▶ [PROBLEM TO SOLVE]
All lines from the one containing "(** Block [n]" through the end of the data below are to be transcribed exactly. Leave out the rest.

====================

(* ===== verification/MkfsSpec.v ===== *)
(** * The file system that mkfs makes

    mkfs.c writes an image in the format that the kernel reads: with the kernel's own view of
    superblock, log, bitmap, inodes and directories, the image holds the files named on the
    command line, each with its contents, and nothing else is in use.

    The proof keeps, for every inode made so far, the inode and the bytes of its file; [data_ok]
    says where on the disk those bytes are and that no block is used twice, [inodes_ok] that
    the inode blocks hold the inodes. *)

From S2P Require Import Prelude State Mem Bytes Riscv Kalloc Vm Sched Sleeplock Bio Bcache Log LogSpec Crash Txn Proc Fs FsPath FsBlock FsInode FsDir Mkfs.

Module MkfsSpec.
Import Mkfs.Mkfs.

Implicit Types (s : mkst) (f : Z -> list Z) (x : inode) (c p : list Z).

(** ** The image as a function from block numbers to blocks *)

Definition sector (l : list (list Z)) (b : Z) : list Z := if b <? 0 then [] else default [] (l !! Z.to_nat b).
Definition upd f (b : Z) (v : list Z) : Z -> list Z := fun b' => if decide (b' = b) then v else f b'.

(** The state of mkfs after it has set up the variables. *)
Record st s f (fi fb : Z) : Prop := {
  st_len : length s.(img) = 2000%nat;
  st_img b : sector s.(img) b = f b;
  st_block b : 0 <= b < 2000 -> length (f b) = 1024%nat;
  st_sb : s.(msb) = the_sb;
  st_fi : s.(freeinode) = fi;
  st_fb : s.(freeblock) = fb;
}.

Lemma upd_same f b v : upd f b v b = v.
Proof. unfold upd. by rewrite decide_True. Qed.
Lemma upd_ne f b v b' : b' <> b -> upd f b v b' = f b'.
Proof. intros. unfold upd. by rewrite decide_False. Qed.

Lemma sector_index_eq b : 0 <= b < 2000 -> sector_index b = Z.to_nat b.
Proof. intros. unfold sector_index, BSIZE. rewrite u32_small by lia. by rewrite Z.div_mul. Qed.

Lemma wp_rsect s f fi fb b (Q : list Z -> mkst -> Prop) : st s f fi fb -> 0 <= b < 2000 -> Q (f b) s -> wp (rsect b) Q s.
Proof.
  intros Hs Hb Hk. apply (wp_Ok _ _ _ (f b) s); [|done]. unfold rsect. rewrite sector_index_eq by done.
  rewrite <- (st_img _ _ _ _ Hs). unfold sector. rewrite (proj2 (Z.ltb_ge _ _)) by lia.
  destruct (lookup_lt_is_Some_2 s.(img) (Z.to_nat b)) as [v E]; [rewrite (st_len _ _ _ _ Hs); lia |]. by rewrite E.
Qed.

Lemma wp_wsect s f fi fb b v (Q : unit -> mkst -> Prop) : st s f fi fb -> 0 <= b < 2000 -> length v = 1024%nat ->
  (forall s', st s' (upd f b v) fi fb -> Q tt s') -> wp (wsect b v) Q s.
Proof.
  intros Hs Hb Hv Hk. apply wp_modify, Hk. destruct Hs as [Hl Hi Hbl Hsb Hfi Hfb].
  unfold write_at. rewrite sector_index_eq by done. rewrite (proj2 (Nat.ltb_lt _ _)) by lia. constructor; try done; cbn [img set_img].
  - by rewrite length_insert.
  - intros b'. unfold upd. rewrite <- Hi. unfold sector. destruct (Z.ltb_spec b' 0); [by rewrite decide_False by lia |]. case_decide as E.
    + subst. by rewrite list_lookup_insert_eq by lia.
    + by rewrite list_lookup_insert_ne by lia.
  - intros b' Hb'. unfold upd. case_decide; [done | by apply Hbl].
Qed.

Lemma wp_next s f fi fb (Q : Z -> mkst -> Prop) : st s f fi fb -> 0 <= fb < 2000 -> (forall s', st s' f fi (fb + 1) -> Q fb s') -> wp next_block Q s.
Proof.
  intros [Hl Hi Hbl Hsb Hfi Hfb] Hr Hk. unfold next_block. apply wp_bind, wp_gets, wp_bind, wp_modify, wp_ret. rewrite Hfb.
  apply Hk. constructor; try done. cbn. apply u32_small. lia.
Qed.

(** ** xint(), the superblock *)

Lemma xint_eq v : 0 <= v < 2 ^ 32 -> xint v = v.
Proof.
  intros Hv. unfold xint. transitivity (le_value (le_bytes 4 v)); [|rewrite le_value_le_bytes; by apply Z.mod_small].
  cbn [le_value le_bytes]. rewrite !Z.shiftr_div_pow2 by lia. unfold u8. rewrite !Z.mod_mod by lia.
  change (2 ^ 8) with 256. change (2 ^ 16) with (256 * 256). change (2 ^ 24) with (256 * 256 * 256). by rewrite !Z.div_div by lia.
Qed.

Lemma xshort_eq v : 0 <= v < 2 ^ 16 -> xshort v = v.
Proof.
  intros Hv. unfold xshort. transitivity (le_value (le_bytes 2 v)); [|rewrite le_value_le_bytes; by apply Z.mod_small].
  cbn [le_value le_bytes]. rewrite !Z.shiftr_div_pow2 by lia. unfold u8. rewrite !Z.mod_mod by lia. done.
Qed.

Lemma the_sb_eq : the_sb = mkSb FSMAGIC 2000 1954 200 30 2 32 45.
Proof. reflexivity. Qed.
Lemma nmeta_eq : nmeta = 46.
Proof. reflexivity. Qed.

(** ** Inodes on the disk *)

(** The bytes of inode [i]. *)
Definition islot f (i : Z) : list Z := get_bytes (f (32 + i / 16)) (i mod 16 * 64) 64.

Lemma iblock_eq i : 0 <= i < 208 -> IBLOCK i the_sb = 32 + i / 16 /\ 32 <= 32 + i / 16 < 45.
Proof. intros. rewrite the_sb_eq. unfold IBLOCK. change IPB with 16. cbn [sb_inodestart]. rewrite u32_small by dlia. split; dlia. Qed.

Lemma wp_rinode s f fi fb i (Q : list Z -> mkst -> Prop) : st s f fi fb -> 0 <= i < 208 -> Q (islot f i) s -> wp (rinode i) Q s.
Proof.
  intros Hs Hi Hk. unfold rinode. apply wp_bind, wp_gets. rewrite (st_sb _ _ _ _ Hs). destruct (iblock_eq i Hi) as [-> Hb].
  apply wp_bind. eapply wp_rsect; [done | lia | by apply wp_ret].
Qed.

Lemma get_put_slot (d v : list Z) i j : length d = 1024%nat -> length v = 64%nat -> 0 <= i < 16 -> 0 <= j < 16 ->
  get_bytes (put_bytes d (i * 64) v) (j * 64) 64 = if decide (j = i) then v else get_bytes d (j * 64) 64.
Proof. intros. case_decide; [subst; apply get_put_bytes_eq; lia | apply get_put_bytes_ne; lia]. Qed.

(** The other inodes and the blocks that hold no inodes stay. *)
Definition iset f (i : Z) (v : list Z) f' : Prop :=
  islot f' i = v /\ (forall j, 0 <= j < 208 -> j <> i -> islot f' j = islot f j) /\ forall b, ~ 32 <= b < 45 -> f' b = f b.

Lemma wp_winode s f fi fb i v (Q : unit -> mkst -> Prop) : st s f fi fb -> 0 <= i < 208 -> length v = 64%nat ->
  (forall s' f', st s' f' fi fb -> iset f i v f' -> Q tt s') -> wp (winode i v) Q s.
Proof.
  intros Hs Hi Hv Hk. unfold winode. apply wp_bind, wp_gets. rewrite (st_sb _ _ _ _ Hs). destruct (iblock_eq i Hi) as [-> Hb].
  pose proof (st_block _ _ _ _ Hs (32 + i / 16) ltac:(lia)) as Hl. pose proof (Z.mod_pos_bound i 16 ltac:(lia)).
  apply wp_bind. eapply wp_rsect; [done | lia |]. change IPB with 16. change sizeof_dinode with 64.
  eapply wp_wsect; [done | lia | rewrite length_put_bytes; lia |]. intros s' Hs'. eapply Hk; [done |]. split_and!.
  - unfold islot. rewrite upd_same, get_put_slot by lia. by rewrite decide_True.
  - intros j Hj Hne. unfold islot. pose proof (Z.mod_pos_bound j 16 ltac:(lia)). destruct (decide (j / 16 = i / 16)) as [E|E].
    + rewrite E, upd_same, get_put_slot by lia. rewrite decide_False; [done |]. intros Em. apply Hne. rewrite (Z.div_mod i 16), (Z.div_mod j 16); lia.
    + by rewrite upd_ne by lia.
  - intros b Hnb. apply upd_ne. lia.
Qed.

(** A dinode in memory. *)
Lemma get_addr_eq x n : inode_ok x -> 0 <= n < 13 -> get_addr (dinode_bytes x) n = addr_at x n.
Proof.
  intros [_ _ _ _ _ [Hl Hr]] Hn. destruct (lookup_lt_is_Some_2 x.(i_addrs) (Z.to_nat n)) as [a Ha]; [lia |]. pose proof (Forall_lookup_1 _ _ _ _ Hr Ha) as Hb. cbn in Hb.
  unfold get_addr, addr_at. rewrite Ha. cbn [default from_option id]. rewrite <- (get_addrs_bytes _ _ _ Ha Hb). rewrite Z2Nat.id by lia.
  unfold get_u32. rewrite <- (get_bytes_get (dinode_bytes x) 12 52) by (unfold di_addrs; lia). change (get_bytes (dinode_bytes x) 12 52) with (take 52 (addrs_bytes x.(i_addrs))).
  rewrite take_ge by (rewrite length_addrs_bytes; lia). apply xint_eq. pose proof (le_value_range (get_bytes (addrs_bytes (i_addrs x)) (4 * n) 4)) as H.
  rewrite length_get_bytes in H by (rewrite ?length_addrs_bytes; lia). exact H.
Qed.

Lemma put_addrs_bytes (l : list Z) (i : nat) b : (i < length l)%nat -> put_bytes (addrs_bytes l) (4 * Z.of_nat i) (le_bytes 4 b) = addrs_bytes (<[i := b]> l).
Proof.
  revert i. induction l as [|a l IH]; intros [|i] Hi; cbn [length] in Hi; [lia | lia | |].
  - done.
  - unfold addrs_bytes in *. rewrite !fmap_cons. cbn [insert list_insert concat fmap list_fmap]. rewrite <- IH by lia. unfold put_bytes.
    replace (Z.to_nat (4 * Z.of_nat (S i))) with (length (le_bytes 4 a) + Z.to_nat (4 * Z.of_nat i))%nat by (rewrite length_le_bytes; lia).
    rewrite take_app_add', <- Nat.add_assoc, drop_app_add' by done. by rewrite <- app_assoc.
Qed.

Lemma put_bytes_tail (d e : list Z) o v : 0 <= o -> put_bytes (d ++ e) (Z.of_nat (length d) + o) v = d ++ put_bytes e o v.
Proof.
  intros. unfold put_bytes. rewrite Z2Nat.inj_add, Nat2Z.id by lia. rewrite take_app_add', <- Nat.add_assoc, drop_app_add' by done. by rewrite <- app_assoc.
Qed.

Lemma put_addr_eq x n b : inode_ok x -> 0 <= n < 13 -> 0 <= b < 2 ^ 32 -> put_addr (dinode_bytes x) n b = dinode_bytes (set_i_addrs (<[Z.to_nat n := b]> x.(i_addrs)) x).
Proof.
  intros [_ _ _ _ _ [Hl _]] Hn Hb. unfold put_addr, put_u32. rewrite xint_eq by done. unfold dinode_bytes. cbn [i_type i_major i_minor i_nlink i_size i_addrs set_i_addrs].
  rewrite <- put_addrs_bytes by lia. rewrite Z2Nat.id by lia. rewrite !app_assoc. change di_addrs with 12.
  rewrite <- put_bytes_tail by lia. done.
Qed.

Lemma put_size_eq x v : 0 <= v < 2 ^ 32 -> put_u32 (dinode_bytes x) di_size (xint v) = dinode_bytes (set_i_size v x).
Proof. intros. rewrite xint_eq by done. done. Qed.

Lemma get_size_eq x : inode_ok x -> xint (get_u32 (dinode_bytes x) di_size) = x.(i_size).
Proof.
  intros [_ _ _ _ Hs _]. change (get_u32 (dinode_bytes x) di_size) with (le_value (le_bytes 4 x.(i_size))).
  rewrite le_value_le_bytes, Z.mod_small by done. by apply xint_eq.
Qed.

(** ** The blocks of a file *)

(** Block [n] of the file; -1 is the indirect block. *)
Definition slot f x (n : Z) : Z := if n <? 0 then addr_at x NDIRECT else file_addr f x n.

====================

▶ [EXERCISE RESPONSE]
(** Block [n] of the file; -1 is the indirect block. *)
Definition slot f x (n : Z) : Z := if n <? 0 then addr_at x NDIRECT else file_addr f x n.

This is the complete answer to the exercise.